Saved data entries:

● ● ● ●

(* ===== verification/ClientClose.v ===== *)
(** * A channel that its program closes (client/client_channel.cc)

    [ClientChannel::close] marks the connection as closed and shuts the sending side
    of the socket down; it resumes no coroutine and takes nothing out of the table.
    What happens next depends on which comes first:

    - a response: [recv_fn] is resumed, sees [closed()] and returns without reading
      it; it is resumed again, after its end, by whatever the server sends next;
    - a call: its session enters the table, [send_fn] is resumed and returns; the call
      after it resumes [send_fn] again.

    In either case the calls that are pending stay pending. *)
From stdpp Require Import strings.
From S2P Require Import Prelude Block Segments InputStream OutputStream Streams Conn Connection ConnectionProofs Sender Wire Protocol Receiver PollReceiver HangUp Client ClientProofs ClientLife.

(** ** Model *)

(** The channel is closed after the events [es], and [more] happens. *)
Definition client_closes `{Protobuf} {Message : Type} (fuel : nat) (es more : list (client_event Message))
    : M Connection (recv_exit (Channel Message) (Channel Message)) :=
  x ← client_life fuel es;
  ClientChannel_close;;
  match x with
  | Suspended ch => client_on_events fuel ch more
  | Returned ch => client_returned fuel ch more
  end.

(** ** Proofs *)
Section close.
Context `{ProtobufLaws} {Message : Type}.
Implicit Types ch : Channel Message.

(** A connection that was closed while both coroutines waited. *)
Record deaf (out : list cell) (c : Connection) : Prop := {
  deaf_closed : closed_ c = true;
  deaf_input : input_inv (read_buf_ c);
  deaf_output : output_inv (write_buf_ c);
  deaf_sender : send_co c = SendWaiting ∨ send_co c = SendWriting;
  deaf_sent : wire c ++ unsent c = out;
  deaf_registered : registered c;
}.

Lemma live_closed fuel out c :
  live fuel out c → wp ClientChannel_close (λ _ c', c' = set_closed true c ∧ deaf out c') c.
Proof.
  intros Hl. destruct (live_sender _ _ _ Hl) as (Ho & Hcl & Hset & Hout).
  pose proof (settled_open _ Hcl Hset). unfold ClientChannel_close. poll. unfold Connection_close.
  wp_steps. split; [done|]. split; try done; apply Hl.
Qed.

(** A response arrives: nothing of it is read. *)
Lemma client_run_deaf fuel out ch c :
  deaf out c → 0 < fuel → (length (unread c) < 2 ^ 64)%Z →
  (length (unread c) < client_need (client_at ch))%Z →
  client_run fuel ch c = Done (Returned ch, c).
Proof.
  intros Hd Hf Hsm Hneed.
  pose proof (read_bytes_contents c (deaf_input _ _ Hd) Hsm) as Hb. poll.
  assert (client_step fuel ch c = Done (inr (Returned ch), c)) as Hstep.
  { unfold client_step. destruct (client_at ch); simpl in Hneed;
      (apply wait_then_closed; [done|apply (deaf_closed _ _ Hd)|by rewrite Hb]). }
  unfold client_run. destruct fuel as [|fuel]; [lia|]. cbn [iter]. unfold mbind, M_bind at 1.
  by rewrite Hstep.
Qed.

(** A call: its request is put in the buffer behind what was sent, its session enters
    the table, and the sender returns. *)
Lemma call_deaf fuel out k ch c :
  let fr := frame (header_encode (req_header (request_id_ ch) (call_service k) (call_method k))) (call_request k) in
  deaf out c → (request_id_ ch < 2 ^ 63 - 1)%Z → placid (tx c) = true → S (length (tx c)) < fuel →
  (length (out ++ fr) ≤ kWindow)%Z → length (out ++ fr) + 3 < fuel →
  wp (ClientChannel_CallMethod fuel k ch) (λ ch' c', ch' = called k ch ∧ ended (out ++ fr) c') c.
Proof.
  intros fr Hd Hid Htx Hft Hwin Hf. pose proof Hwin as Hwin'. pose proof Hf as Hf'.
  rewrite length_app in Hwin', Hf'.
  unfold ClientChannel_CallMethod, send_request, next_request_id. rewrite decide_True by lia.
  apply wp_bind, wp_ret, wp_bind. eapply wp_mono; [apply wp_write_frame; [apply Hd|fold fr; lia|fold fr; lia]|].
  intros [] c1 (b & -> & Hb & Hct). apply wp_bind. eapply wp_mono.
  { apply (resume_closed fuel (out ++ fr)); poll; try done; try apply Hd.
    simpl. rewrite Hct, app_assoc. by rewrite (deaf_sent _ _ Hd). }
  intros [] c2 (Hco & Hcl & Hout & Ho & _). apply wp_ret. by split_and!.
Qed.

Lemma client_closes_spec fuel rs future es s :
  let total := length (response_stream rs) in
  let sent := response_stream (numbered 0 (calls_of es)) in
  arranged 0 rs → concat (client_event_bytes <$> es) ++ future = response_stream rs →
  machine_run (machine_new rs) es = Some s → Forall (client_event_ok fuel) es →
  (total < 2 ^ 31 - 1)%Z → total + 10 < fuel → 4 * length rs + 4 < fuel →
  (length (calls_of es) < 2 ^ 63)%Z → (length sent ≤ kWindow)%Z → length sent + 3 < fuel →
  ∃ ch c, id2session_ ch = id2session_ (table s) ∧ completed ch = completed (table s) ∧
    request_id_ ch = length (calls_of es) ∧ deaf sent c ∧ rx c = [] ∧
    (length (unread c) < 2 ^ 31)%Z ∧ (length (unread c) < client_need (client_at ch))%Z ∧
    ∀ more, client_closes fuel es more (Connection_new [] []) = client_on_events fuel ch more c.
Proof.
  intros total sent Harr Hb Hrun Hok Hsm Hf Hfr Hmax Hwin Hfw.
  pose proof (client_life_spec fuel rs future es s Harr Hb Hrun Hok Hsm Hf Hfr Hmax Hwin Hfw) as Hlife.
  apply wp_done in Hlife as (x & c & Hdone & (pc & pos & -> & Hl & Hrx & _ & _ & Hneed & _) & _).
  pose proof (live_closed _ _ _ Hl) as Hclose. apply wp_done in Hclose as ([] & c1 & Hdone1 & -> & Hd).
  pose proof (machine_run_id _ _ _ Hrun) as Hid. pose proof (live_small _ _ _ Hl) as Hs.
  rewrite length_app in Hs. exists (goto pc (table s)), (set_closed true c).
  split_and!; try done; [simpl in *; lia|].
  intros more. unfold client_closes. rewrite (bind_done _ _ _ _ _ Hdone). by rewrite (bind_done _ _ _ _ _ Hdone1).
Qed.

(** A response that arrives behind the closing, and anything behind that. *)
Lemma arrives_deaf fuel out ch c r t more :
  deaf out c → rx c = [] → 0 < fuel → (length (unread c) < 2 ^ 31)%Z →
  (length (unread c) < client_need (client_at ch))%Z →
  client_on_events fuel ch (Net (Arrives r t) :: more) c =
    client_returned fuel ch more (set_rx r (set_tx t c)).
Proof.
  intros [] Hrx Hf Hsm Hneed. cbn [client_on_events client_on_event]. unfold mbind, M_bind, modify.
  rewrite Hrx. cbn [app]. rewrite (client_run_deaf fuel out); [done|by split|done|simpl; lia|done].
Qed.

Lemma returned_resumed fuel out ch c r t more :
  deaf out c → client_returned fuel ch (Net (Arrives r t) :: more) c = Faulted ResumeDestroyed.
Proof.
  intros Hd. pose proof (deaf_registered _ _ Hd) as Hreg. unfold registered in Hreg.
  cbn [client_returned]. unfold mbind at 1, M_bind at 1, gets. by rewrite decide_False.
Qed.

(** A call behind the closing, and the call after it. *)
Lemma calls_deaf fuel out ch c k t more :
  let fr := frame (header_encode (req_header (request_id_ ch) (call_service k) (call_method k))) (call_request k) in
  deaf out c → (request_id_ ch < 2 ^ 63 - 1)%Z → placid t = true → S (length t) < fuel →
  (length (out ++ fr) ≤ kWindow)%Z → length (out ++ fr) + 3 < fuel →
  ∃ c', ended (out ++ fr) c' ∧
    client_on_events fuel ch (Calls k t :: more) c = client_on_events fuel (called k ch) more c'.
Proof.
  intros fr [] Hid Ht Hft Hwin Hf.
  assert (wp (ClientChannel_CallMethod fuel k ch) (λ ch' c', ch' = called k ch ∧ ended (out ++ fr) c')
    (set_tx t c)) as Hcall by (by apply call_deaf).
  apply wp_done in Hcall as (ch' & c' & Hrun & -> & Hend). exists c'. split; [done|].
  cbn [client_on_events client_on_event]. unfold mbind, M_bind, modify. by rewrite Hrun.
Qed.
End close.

● ● ● ●

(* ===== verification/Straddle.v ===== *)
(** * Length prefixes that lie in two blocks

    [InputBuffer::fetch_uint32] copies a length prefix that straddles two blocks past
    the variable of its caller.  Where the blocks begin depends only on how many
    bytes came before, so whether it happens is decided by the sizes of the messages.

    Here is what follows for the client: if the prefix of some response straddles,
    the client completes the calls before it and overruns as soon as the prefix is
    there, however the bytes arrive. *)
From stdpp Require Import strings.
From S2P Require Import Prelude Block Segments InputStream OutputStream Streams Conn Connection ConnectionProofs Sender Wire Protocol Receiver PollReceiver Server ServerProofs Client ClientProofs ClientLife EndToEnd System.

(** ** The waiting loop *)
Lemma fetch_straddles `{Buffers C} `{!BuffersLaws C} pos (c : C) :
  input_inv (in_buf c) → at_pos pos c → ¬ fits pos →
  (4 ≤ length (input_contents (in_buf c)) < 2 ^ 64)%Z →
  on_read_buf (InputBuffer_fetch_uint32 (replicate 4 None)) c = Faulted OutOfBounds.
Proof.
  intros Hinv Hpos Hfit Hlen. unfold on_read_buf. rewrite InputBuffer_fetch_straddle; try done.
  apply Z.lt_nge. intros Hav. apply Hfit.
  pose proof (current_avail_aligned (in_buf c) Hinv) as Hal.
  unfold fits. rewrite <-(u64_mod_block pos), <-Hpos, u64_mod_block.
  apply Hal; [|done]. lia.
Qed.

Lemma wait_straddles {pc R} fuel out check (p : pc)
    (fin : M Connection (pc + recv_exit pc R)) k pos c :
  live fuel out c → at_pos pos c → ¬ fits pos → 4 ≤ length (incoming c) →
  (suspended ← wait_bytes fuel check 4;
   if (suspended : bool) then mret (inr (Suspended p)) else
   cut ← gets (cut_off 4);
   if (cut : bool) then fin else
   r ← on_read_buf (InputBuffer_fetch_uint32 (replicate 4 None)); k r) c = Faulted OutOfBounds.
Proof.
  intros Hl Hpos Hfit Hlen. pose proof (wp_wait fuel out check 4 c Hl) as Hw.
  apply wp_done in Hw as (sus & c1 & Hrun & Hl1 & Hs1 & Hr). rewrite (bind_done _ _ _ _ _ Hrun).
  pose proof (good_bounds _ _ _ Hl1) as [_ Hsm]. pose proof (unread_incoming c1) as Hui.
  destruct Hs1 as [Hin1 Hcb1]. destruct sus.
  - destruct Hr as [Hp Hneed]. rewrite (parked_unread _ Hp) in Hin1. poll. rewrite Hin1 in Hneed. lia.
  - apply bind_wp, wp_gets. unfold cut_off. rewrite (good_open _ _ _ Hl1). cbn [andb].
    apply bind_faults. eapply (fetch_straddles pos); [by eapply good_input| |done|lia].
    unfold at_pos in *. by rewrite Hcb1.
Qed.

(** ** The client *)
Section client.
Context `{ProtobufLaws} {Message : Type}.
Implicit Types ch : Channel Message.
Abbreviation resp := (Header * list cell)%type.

● ● ● ●

__EXERCISE GOAL__
Gather up, from the records above, each line where the word "simpl" appears.

__COMPLETED TASK__
  { unfold client_step. destruct (client_at ch); simpl in Hneed;
    simpl. rewrite Hct, app_assoc. by rewrite (deaf_sent _ _ Hd). }
  split_and!; try done; [simpl in *; lia|].
  rewrite Hrx. cbn [app]. rewrite (client_run_deaf fuel out); [done|by split|done|simpl; lia|done].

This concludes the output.